Collecting patient basic information: including name, gender, age, contact, etc. Such information may be obtained by way of patient filled forms, physician inquiries, and the like.
Collecting a patient's medical history: the past medical history, family medical history, allergic history, etc. of the patient are collected by querying the patient or looking up a record of medical records, etc.
Confirming the diagnosis result of the patient: if the patient has received an examination and diagnosis from a hospital or clinic, the doctor or medical institution may be queried for the patient's diagnosis.
Treatment regimen for the collection patient: if the patient has begun to receive treatment, the patient's treatment regimen, medication, etc. may be collected from the doctor or medical facility.
Patient symptoms and feedback were recorded: in doctor-patient communication, a doctor may ask the patient for symptoms and feedback, and the information may help the doctor to better understand the condition and treatment effect of the patient.
S2, preprocessing the acquired medical information
The pretreatment operation comprises the modes of cleaning, denoising, normalization and the like.
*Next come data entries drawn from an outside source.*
(** ** Last write wins *)

Lemma upsert_lands (m : Doc) docs :
  ∃ before d after,
    upsert m docs = before ++ d :: after
    ∧ Forall (λ d', key d' ≠ key m) before ∧ key d = key m ∧ m ⊆ d.
Proof.
  induction docs as [|d0 docs IH]; simpl.
  - exists [], m, []. by repeat split.
  - destruct (decide (key d0 = key m)) as [Hk|Hk].
    + exists [], (m ∪ d0), docs. repeat split; [done|by rewrite key_set|].
      apply map_union_subseteq_l.
    + destruct IH as (before & d & after & -> & Hb & Hd & Hsub).
      exists (d0 :: before), d, after. repeat split; [by constructor|done..].
Qed.

Lemma upsert_elsewhere (m' : Doc) before (d : Doc) after :
  key m' ≠ key d →
  ∃ before' after',
    upsert m' (before ++ d :: after) = before' ++ d :: after'
    ∧ map key before' = map key before.
Proof.
  intros Hne. induction before as [|d0 before IH]; simpl.
  - rewrite decide_False by congruence. by exists [], (upsert m' after).
  - destruct (decide (key d0 = key m')) as [Hk|Hk].
    + exists ((m' ∪ d0) :: before), after. split; [done|].
      simpl. by rewrite key_set.
    + destruct IH as (before' & after' & -> & Hkeys).
      exists (d0 :: before'), after'. split; [done|]. simpl. by rewrite Hkeys.
Qed.

Lemma upsertAll_elsewhere (ms : list Doc) (d : Doc) : ∀ before after,
  Forall (λ m', key m' ≠ key d) ms →
  ∃ before' after',
    upsertAll ms (before ++ d :: after) = before' ++ d :: after'
    ∧ map key before' = map key before.
Proof.
  induction ms as [|m' ms IH]; intros before after Hms.
  { by exists before, after. }
  apply Forall_cons in Hms as [Hm' Hms].
  destruct (upsert_elsewhere m' before d after Hm')
    as (before1 & after1 & Hup & Hkeys1).
  destruct (IH before1 after1 Hms) as (before2 & after2 & Hall & Hkeys2).
  exists before2, after2. split; [|congruence].
  change (upsertAll (m' :: ms) (before ++ d :: after))
    with (upsertAll ms (upsert m' (before ++ d :: after))).
  by rewrite Hup.
Qed.

(** X7: within one bulk write the last operation on an identity wins:
    when no later metric of the batch has the (source, date) of [m], the
    first stored document with that identity carries every field of [m]
    with the value [m] gives it. *)
Theorem bulk_upsert_last_write_wins (ms1 : list Doc) (m : Doc) (ms2 : list Doc) docs :
  Forall (λ m', key m' ≠ key m) ms2 →
  ∃ before d after,
    applyAll (map Metrics.upsertOf (ms1 ++ m :: ms2)) docs = before ++ d :: after
    ∧ Forall (λ d', key d' ≠ key m) before
    ∧ key d = key m
    ∧ ∀ k v, m !! k = Some v → d !! k = Some v.
Proof.
  intros Hms2. rewrite applyAll_upsertAll, upsertAll_app.
  change (upsertAll (m :: ms2) (upsertAll ms1 docs))
    with (upsertAll ms2 (upsert m (upsertAll ms1 docs))).
  destruct (upsert_lands m (upsertAll ms1 docs))
    as (before & d & after & -> & Hb & Hd & Hsub).
  destruct (upsertAll_elsewhere ms2 d before after)
    as (before' & after' & -> & Hkeys).
  { eapply Forall_impl; [exact Hms2|]. intros m' Hm'. congruence. }
  exists before', d, after'. split; [done|]. split; [|split; [done|]].
  - apply Forall_forall. intros d' Hd'.
    assert (key d' ∈ map key before) as Hin.
    { rewrite <- Hkeys. apply list_elem_of_In, in_map, list_elem_of_In, Hd'. }
    apply list_elem_of_In, in_map_iff in Hin as (d0 & <- & Hd0%list_elem_of_In).
    rewrite Forall_forall in Hb. by apply Hb.
  - intros k v Hk. by eapply lookup_weaken.
Qed.

Lemma bulk_upsert_last_write_wins_witness :
  ∃ before d after,
    applyAll (map Metrics.upsertOf
                [record "watch" (VDate (DateOf 1)) 70;
                 record "phone" (VDate (DateOf 1)) 10;
                 record "watch" (VDate (DateOf 1)) 71])
             [tagged]
    = before ++ d :: after
    ∧ key d = key (record "watch" (VDate (DateOf 1)) 71)
    ∧ d !! "qty" = Some (VNumber (Finite 71)).
Proof.
  destruct (bulk_upsert_last_write_wins
              [record "watch" (VDate (DateOf 1)) 70;
               record "phone" (VDate (DateOf 1)) 10]
              (record "watch" (VDate (DateOf 1)) 71) [] [tagged])
    as (before & d & after & Heq & _ & Hk & Hfields).
  - apply Forall_nil_2.
  - exists before, d, after. split; [exact Heq|]. split; [exact Hk|].
    apply Hfields. reflexivity.
Defined.

(** ** Grouping by kind *)

Section grouping.
Variable mapMetric : MetricData → list Doc.

Lemma push_None k ms (acc : list (string * list Doc)) :
  Metrics.push k ms acc = None → k ∈ Object_prototype.
Proof.
  induction acc as [|[k' ms'] acc IH]; cbn [Metrics.push].
  - destruct (decide (k ∈ Object_prototype)) as [Hin|Hin]; [done|].
    by rewrite bool_decide_eq_false_2.
  - destruct (String.eqb k' k); [done|].
    destruct (Metrics.push k ms acc); [done|auto].
Qed.

Lemma push_Some k ms (acc acc' : list (string * list Doc)) :
  Metrics.push k ms acc = Some acc' →
  (k ∈ map fst acc ∨ k ∉ Object_prototype)
  ∧ map fst acc'
    = (if decide (k ∈ map fst acc) then map fst acc else map fst acc ++ [k])
  ∧ ∀ k', groupOf k' acc'
          = if String.eqb k k' then groupOf k' acc ++ ms else groupOf k' acc.
Proof.
  revert acc'. induction acc as [|[k0 ms0] acc IH]; intros acc';
    cbn [Metrics.push map fst groupOf].
  - destruct (decide (k ∈ Object_prototype)) as [Hin|Hin].
    { by rewrite bool_decide_eq_true_2. }
    rewrite bool_decide_eq_false_2 by done. intros [= <-].
    split; [by right|]. split.
    + destruct (decide (k ∈ [])) as [Hk|_]; [by apply elem_of_nil in Hk|done].
    + intros k'. cbn [groupOf]. by destruct (String.eqb k k').
  - destruct (String.eqb_spec k0 k) as [->|Hne].
    + intros [= <-]. split; [left; apply list_elem_of_here|]. split.
      * cbn [map fst].
        destruct (decide (k ∈ k :: map fst acc)) as [_|Hin]; [done|].
        exfalso. apply Hin, list_elem_of_here.
      * intros k'. cbn [groupOf]. by destruct (String.eqb k k').
    + destruct (Metrics.push k ms acc) as [acc1|]; [|done].
      cbn. intros [= <-].
      destruct (IH acc1 eq_refl) as (Hk & Hkeys & Hgroup).
      split; [destruct Hk; [left; by apply list_elem_of_further|by right]|].
      split.
      * cbn [map fst]. rewrite Hkeys.
        destruct (decide (k ∈ map fst acc)) as [Hin|Hin];
          destruct (decide (k ∈ k0 :: map fst acc)) as [Hin'|Hin'].
        -- done.
        -- exfalso. by apply Hin', list_elem_of_further.
        -- apply elem_of_cons in Hin' as [?|?]; congruence.
        -- done.
      * intros k'. cbn [groupOf]. rewrite Hgroup.
        destruct (String.eqb_spec k0 k') as [->|Hne']; [|done].
        destruct (String.eqb_spec k k'); [congruence|done].
Qed.

Lemma grouping_None (metricsData : list MetricData) :
  foldl (λ acc metric,
           acc ≫= Metrics.push (md_name metric) (mapMetric metric))
        None metricsData = None.
Proof. by induction metricsData. Qed.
In one embodiment of the present invention, the specific method for cleaning, denoising and normalizing the acquired medical information includes:
step 201, in a data cleaning stage, removing duplicate data, missing data and abnormal values, specifically including: removing repeated data by using a drop_redundant function in a pandas library in Python, filling missing values by using a filter function, detecting abnormal values by using an outlier function, and processing;
step 202, removing noise and interference in signals in a data denoising stage, which specifically includes: using a signal module in a scipy library in Python to perform data denoising for the first time; performing median filtering by using a medfilt function, performing low-pass filtering by using an lfilter function, and performing secondary denoising and interference removal by the median filtering and the low-pass filtering;
step 203, in the data normalization stage, scaling the data ranges of different features to the same range, specifically including: data normalization processing is performed using the MinMaxScale class in the sklearn library in Python, and includes subtracting a minimum value from the data for each feature and then dividing by a maximum value to scale the data range to between 0 and 1.
S3, extracting specific characteristics from the preprocessed medical information
Specific characteristics may include, among others, the age, sex, severity of the condition, etc. of the patient.
In one embodiment of the present invention, the method for extracting specific features from the preprocessed medical information specifically includes:
after the data normalization process is completed, the SelectKBest class in the scikit-learn library in Python is used for carrying out feature selection, the top k features are selected, the correlation coefficient or information gain index between the top k features and the target variable is calculated to determine which features are the most important, the most important features are taken as specific features, and k is an integer larger than 0.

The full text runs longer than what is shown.